→ **What the task requires**:
Where the word "json" shows up in a line below, that line is counted. State how many lines are counted, without any other words.

→ **Information provided**:
(** ** collector.rs *)
Definition measured (body : String.string) (ms : f64) : RequestMetrics :=
  from_response [] 0 (json body) (json "{'messages':[]}") false ms.
Definition usage_of body ms := usage (measured body ms).
Definition timing_of body ms := timing (measured body ms).

Example from_response_basic :
  let m := from_response [] 0 (json "{'model':'test-model','choices':[{'finish_reason':'stop','message':{'content':'Hello world'}}]}")
             (json "{'messages':[{'role':'user','content':'Hi'}]}") false (dec "100.0") in
  (model m, finish_reason (lengths m), output_len (lengths m), streaming m, duration_ms m) =
  (lit "test-model", lit "stop", 11%Z, false, dec "100.0").
Proof. vm_compute. reflexivity. Qed.

Definition with_timings : String.string :=
  "{'model':'test-model','timings':{'prompt_ms':50.5,'predicted_ms':100.25,'prompt_per_second':198.0,'predicted_per_second':99.75,'prompt_n':42,'cache_n':10},'choices':[{'finish_reason':'stop'}]}".
Example from_response_with_timings :
  let t := timing_of with_timings (dec "150.0") in
  (prompt_ms t, generation_ms t, generation_tps t) = (dec "50.5", dec "100.25", Some (dec "99.75")) ∧
  near "0.01" (default f64_zero (prompt_tps t)) "633.66" = true ∧
  (cached_tokens (usage_of with_timings (dec "150.0")), context_used (usage_of with_timings (dec "150.0"))) = (Some 10%Z, Some 42%Z).
Proof. vm_compute. auto. Qed.

Example prefill_rate_no_cache_uses_backend_verbatim :
  prompt_tps (timing_of "{'timings':{'prompt_ms':50.5,'prompt_per_second':198.0,'predicted_per_second':99.75,'prompt_n':42}}" (dec "150.0")) =
  Some (dec "198.0").
Proof. vm_compute. reflexivity. Qed.

Definition request_lengths (request : String.string) : Z * Z :=
  let l := lengths (from_response [] 0 (json "{'model':'m','choices':[{'finish_reason':'stop'}]}") (json request) false (dec "50.0")) in
  (input_messages l, input_len l).
Example from_response_with_messages :
  request_lengths "{'messages':[{'role':'system','content':'You are helpful'},{'role':'user','content':'Hello there'}]}" = (2, 26)%Z.
Proof. vm_compute. reflexivity. Qed.
Example from_response_multimodal_content :
  request_lengths "{'messages':[{'role':'user','content':[{'type':'text','text':'What is in that image?'},{'type':'image_url','image_url':{'url':'http://example.com/image.png'}}]}]}" = (1, 22)%Z.
Proof. vm_compute. reflexivity. Qed.

Example split_flag_is_rate_provenance_not_duration_presence :
  let m := measured "{'timings':{'prompt_ms':500.0,'predicted_ms':100.0},'usage':{'prompt_tokens':10,'completion_tokens':5,'total_tokens':15}}" (dec "1000.0") in
  (prompt_ms (timing m), prompt_tps (timing m), generation_tps (timing m), has_timing_split m, f64_lt f64_zero (total_tps m)) =
  (dec "500.0", None, None, false, true).
Proof. vm_compute. reflexivity. Qed.

Example aborted_stream_without_usage_has_no_signal :
  let m := measured "{'model':'cosmo-6000','choices':[{'index':0,'delta':{'content':'partial'},'finish_reason':null}]}" (dec "24811.0") in
  (total_tokens (usage m), total_tps m, has_throughput_signal m, duration_ms m) = (0%Z, f64_zero, false, dec "24811.0").
Proof. vm_compute. reflexivity. Qed.

Example anthropic_usage_without_output_tokens_yields_none_completion :
  usage_of "{'usage':{'input_tokens':10},'content':[{'type':'text','text':'ok'}],'stop_reason':'end_turn'}" (dec "50.0") =
  mkUsage (Some 10%Z) None 10 None None (Some 10%Z) None None None.
Proof. vm_compute. reflexivity. Qed.

Example from_response_timings_only :
  let u := usage_of "{'timings':{'prompt_n':538,'predicted_n':983,'prompt_ms':316.829,'predicted_ms':29669.411,'prompt_per_second':1698.07,'predicted_per_second':33.13},'prompt_progress':{'total':562},'choices':[{'finish_reason':null,'delta':{'content':null}}]}" (dec "30181.0") in
  (prompt_tokens u, completion_tokens u, total_tokens u, context_used u) = (Some 538, Some 983, 1521, Some 538)%Z.
Proof. vm_compute. reflexivity. Qed.

Example from_anthropic_with_thinking :
  let m := measured "{'id':'msg_2','type':'message','role':'assistant','model':'claude-3','content':[{'type':'thinking','thinking':'Let me reason...'},{'type':'text','text':'The answer is 42'}],'stop_reason':'end_turn','usage':{'input_tokens':100,'output_tokens':200}}" (dec "5000.0") in
  (output_len (lengths m), finish_reason (lengths m), total_tokens (usage m), context_used (usage m)) = (16, lit "end_turn", 300, Some 100)%Z.
Proof. vm_compute. reflexivity. Qed.

Example no_timings_reports_total_only :
  let m := measured "{'model':'cosmo-6000','usage':{'prompt_tokens':39240,'completion_tokens':146,'total_tokens':39386},'choices':[{'finish_reason':'tool_calls','message':{'content':''}}]}" (dec "1731.0") in
  (has_timing_split m, prompt_tps (timing m), generation_tps (timing m)) = (false, None, None) ∧
  near "0.1" (total_tps m) "22753.32" && near "0.01" (decode_tps_min m) "84.34" = true.
Proof. vm_compute. auto. Qed.

Example decode_tps_min_survives_the_timings_token_fallback :
  let m := measured "{'timings':{'prompt_n':1000,'predicted_n':400,'predicted_ms':2000.0}}" (dec "2000.0") in
  (completion_tokens (usage m), near "0.01" (decode_tps_min m) "200.0") = (Some 400%Z, true).
Proof. vm_compute. reflexivity. Qed.

Example decode_tps_min_zero_duration_stays_zero :
  let m := measured "{'usage':{'prompt_tokens':10,'completion_tokens':100,'total_tokens':110}}" f64_zero in
  (decode_tps_min m, total_tps m) = (f64_zero, f64_zero).
Proof. vm_compute. reflexivity. Qed.

Example decode_tps_min_clamps_hostile_division :
  let m := measured "{'usage':{'prompt_tokens':18446744073709551615,'completion_tokens':18446744073709551615,'total_tokens':18446744073709551615}}" f64_min_positive in
  (total_tokens (usage m), decode_tps_min m, total_tps m) = (u64_max, f64_zero, f64_zero).
Proof. vm_compute. reflexivity. Qed.

Example anthropic_cache_fields_are_extracted :
  usage_of "{'type':'message','usage':{'input_tokens':100,'output_tokens':20,'cache_read_input_tokens':30000,'cache_creation_input_tokens':500}}" (dec "100.0") =
  mkUsage (Some 100%Z) (Some 20%Z) 120 (Some 30000%Z) (Some 500%Z) (Some 30600%Z) None None None.
Proof. vm_compute. reflexivity. Qed.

→ **Answer for this exercise**:
4